Changes in the target for the overnight rate influence other interest rates, such as those for consumer loans and mortgages.
They can also affect the exchange rate of the Canadian dollar.In November 2000, the Bank introduced a system of eight fixed dates each year on which it announces whether or not it will change the policy interest rate.
What are the fundamental effects?
There could be an effect on businesses for the sudden change in the cost of credit on their corporate balance. Consumers could also be affected since the shifts in Monetary policy influence other short-term rates like Bank deposits, personal loans, credit cards, home equity loans and adjustable-rate mortgages. Higher rates might make banks more reluctant to borrow overnight funds, so might lend out less money or charge businesses and consumers a higher rate to offset the rates.

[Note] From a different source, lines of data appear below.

(* ===== verification/BatchMapper.v ===== *)
(** * The assembler's batch maps

    [src/node/assembler/batch_mapper.go] and batch_cache.go: a map from batch identifiers of one partition (shard and
    primary), kept as lists of the batches of each sequence number, and the cache built on it. *)
From S2P Require Import Prelude Types Events Blocks.
From Stdlib Require Import NArith Lia.

Record ShardPrimary := mkPartition { sp_Shard : ShardID; sp_Primary : PartyID }.
#[export] Instance ShardPrimary_eq_dec : EqDecision ShardPrimary.
Proof. solve_decision. Defined.
#[export] Instance ShardPrimary_countable : Countable ShardPrimary.
Proof. refine (inj_countable' (fun p => (sp_Shard p, sp_Primary p)) (fun p => mkPartition p.1 p.2) _). by intros []. Defined.
Definition ShardPrimaryFromBatch (batchId : BatchID) : ShardPrimary := mkPartition (bid_Shard batchId) (bid_Primary batchId).

(** A batch, of which the assembler reads the identifier and the requests. *)
Record Batch := mkBatch { bt_ID : BatchID; bt_Requests : list bytes }.
#[export] Instance BatchID_eq_dec : EqDecision BatchID.
Proof. solve_decision. Defined.
#[export] Instance Batch_eq_dec : EqDecision Batch.
Proof. solve_decision. Defined.
Definition batchSizeBytes (batch : Batch) : Z := foldl (fun size (req : bytes) => (size + Z.of_nat (length req))%Z) 0%Z (bt_Requests batch).

Definition ErrBatchDoesNotExist : gerror := "batch doesn't exist".
Definition ErrBatchAlreadyExists : gerror := "batch already exists".
Definition ErrBatchTooLarge : gerror := "batch is too large".
Definition ErrOperationCancelled : gerror := "operation cancelled".

Section Mapper.
Context {V : Type}.

(** The batches of a sequence number are a slice of pairs; the identifier is used for its digest. *)
Record BatchMapper := mkMapper { seqToBatches : gmap N (list (BatchID * V)); m_partition : ShardPrimary }.

Definition NewBatchMapper (partition : ShardPrimary) : BatchMapper := mkMapper ∅ partition.

Definition assertShardAndParty (m : BatchMapper) (batchId : BatchID) : outcome unit :=
  panic_if negb (sp_Shard (m_partition m) =? bid_Shard batchId)%N || negb (sp_Primary (m_partition m) =? bid_Primary batchId)%N
    with "batch is not compatible with mapper" ;; Ok tt.

(** The search loops: the value of the first entry with the digest, the list with that value overwritten, the list
    without that entry. *)
Fixpoint find_value (digest : bytes) (l : list (BatchID * V)) : option V :=
  match l with
  | [] => None
  | (b, v) :: l' => if decide (bid_Digest b = digest) then Some v else find_value digest l'
  end.
Fixpoint set_value (digest : bytes) (value : V) (l : list (BatchID * V)) : list (BatchID * V) :=
  match l with
  | [] => []
  | (b, v) :: l' => if decide (bid_Digest b = digest) then (b, value) :: l' else (b, v) :: set_value digest value l'
  end.
Fixpoint remove_value (digest : bytes) (l : list (BatchID * V)) : list (BatchID * V) :=
  match l with
  | [] => []
  | (b, v) :: l' => if decide (bid_Digest b = digest) then l' else (b, v) :: remove_value digest l'
  end.

Definition with_seq (seq : N) (l : list (BatchID * V)) (m : BatchMapper) : BatchMapper :=
  mkMapper (<[seq := l]> (seqToBatches m)) (m_partition m).

Definition insert_ (m : BatchMapper) (batchId : BatchID) (value : V) (overwrite : bool) : outcome (BatchMapper * bool) :=
  _ ← assertShardAndParty m batchId;
  match seqToBatches m !! bid_Seq batchId with
  | None => Ok (with_seq (bid_Seq batchId) [(batchId, value)] m, true)
  | Some l =>
      match find_value (bid_Digest batchId) l with
      | Some _ => if overwrite then Ok (with_seq (bid_Seq batchId) (set_value (bid_Digest batchId) value l) m, true) else Ok (m, false)
      | None => Ok (with_seq (bid_Seq batchId) (l ++ [(batchId, value)]) m, true)
      end
  end.

Definition Mapper_Put (m : BatchMapper) (batchId : BatchID) (value : V) : outcome BatchMapper := r ← insert_ m batchId value true; Ok r.1.
Definition Mapper_Insert (m : BatchMapper) (batchId : BatchID) (value : V) : outcome (BatchMapper * bool) := insert_ m batchId value false.

Definition Mapper_Get (m : BatchMapper) (batchId : BatchID) : outcome V :=
  _ ← assertShardAndParty m batchId;
  of_option ErrBatchDoesNotExist (l ← seqToBatches m !! bid_Seq batchId; find_value (bid_Digest batchId) l).

Definition Mapper_Has (m : BatchMapper) (batchId : BatchID) : outcome bool :=
  _ ← assertShardAndParty m batchId;
  match Mapper_Get m batchId with Ok _ => Ok true | Err _ => Ok false | Panic e => Panic e end.

Definition Mapper_Remove (m : BatchMapper) (batchId : BatchID) : outcome (BatchMapper * V) :=
  _ ← assertShardAndParty m batchId;
  match seqToBatches m !! bid_Seq batchId with
  | None => Err ErrBatchDoesNotExist
  | Some l =>
      v ← of_option ErrBatchDoesNotExist (find_value (bid_Digest batchId) l);
      let withoutBatch := remove_value (bid_Digest batchId) l in
      let seqs := if decide (length withoutBatch = 0) then delete (bid_Seq batchId) (seqToBatches m)
                  else <[bid_Seq batchId := withoutBatch]> (seqToBatches m) in
      Ok (mkMapper seqs (m_partition m), v)
  end.

(** ** The map that a mapper stands for *)
Definition key_of (batchId : BatchID) : N * bytes := (bid_Seq batchId, bid_Digest batchId).
Definition in_partition (p : ShardPrimary) (batchId : BatchID) : Prop := ShardPrimaryFromBatch batchId = p.
#[export] Instance in_partition_dec p b : Decision (in_partition p b).
Proof. unfold in_partition. apply _. Defined.

Record maps (a : gmap (N * bytes) V) (m : BatchMapper) : Prop := {
  maps_get : forall s d, a !! (s, d) = (l ← seqToBatches m !! s; find_value d l);
  maps_nodup : forall s l, seqToBatches m !! s = Some l -> NoDup ((fun x => bid_Digest x.1) <$> l)
}.

Lemma maps_new p : maps ∅ (NewBatchMapper p).
Proof. split; intros; cbn in *; [by rewrite lookup_empty|by rewrite lookup_empty in *]. Qed.

Lemma assert_ok m id : in_partition (m_partition m) id -> assertShardAndParty m id = Ok tt.
Proof. unfold in_partition, assertShardAndParty. intros <-. cbn. by rewrite !N.eqb_refl. Qed.

Lemma assert_panic m id : ~ in_partition (m_partition m) id -> exists e, assertShardAndParty m id = Panic e.
Proof.
  unfold in_partition, assertShardAndParty. intros Hne. destruct (N.eqb_spec (sp_Shard (m_partition m)) (bid_Shard id)) as [E1|]; cbn; [|by eexists].
  destruct (N.eqb_spec (sp_Primary (m_partition m)) (bid_Primary id)) as [E2|]; cbn; [|by eexists].
  exfalso. apply Hne. unfold ShardPrimaryFromBatch. rewrite <-E1, <-E2. by destruct (m_partition m).
Qed.

Lemma find_value_None d l : find_value d l = None <-> d ∉ (fun x => bid_Digest x.1) <$> l.
Proof.
  induction l as [|[b v] l IH]; cbn; [set_solver|]. case_decide; [split; [done|set_solver]|]. rewrite IH. set_solver.
Qed.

How does it affect the markets?
CURRENCY - The CAD might rally if the BoC is showing an inclination to raise interest rates. How much the CAD might move depends on if the Foreign Exchange Markets have taken these hikes into consideration. If they have taken it into consideration then the CAD movement may be minimal.
STOCKS - The relationship between stock prices and the BoC interest rate is quite direct when rates rise or hinted that they will be. Higher rates might dampen inflation pressures, but rate hikes also increase the cost of doing business and could cut profit margins.
BONDS - Investors might flee the long bonds if rates rise as it could confirm that inflation is on the rise and they may instead chase the shorter-term securities. As the sale of bonds accelerates, their yields will rise, once investors grow confident that the monetary policy is working and inflation appears steady, they switch to buying bonds again to lock in the highest yield possible.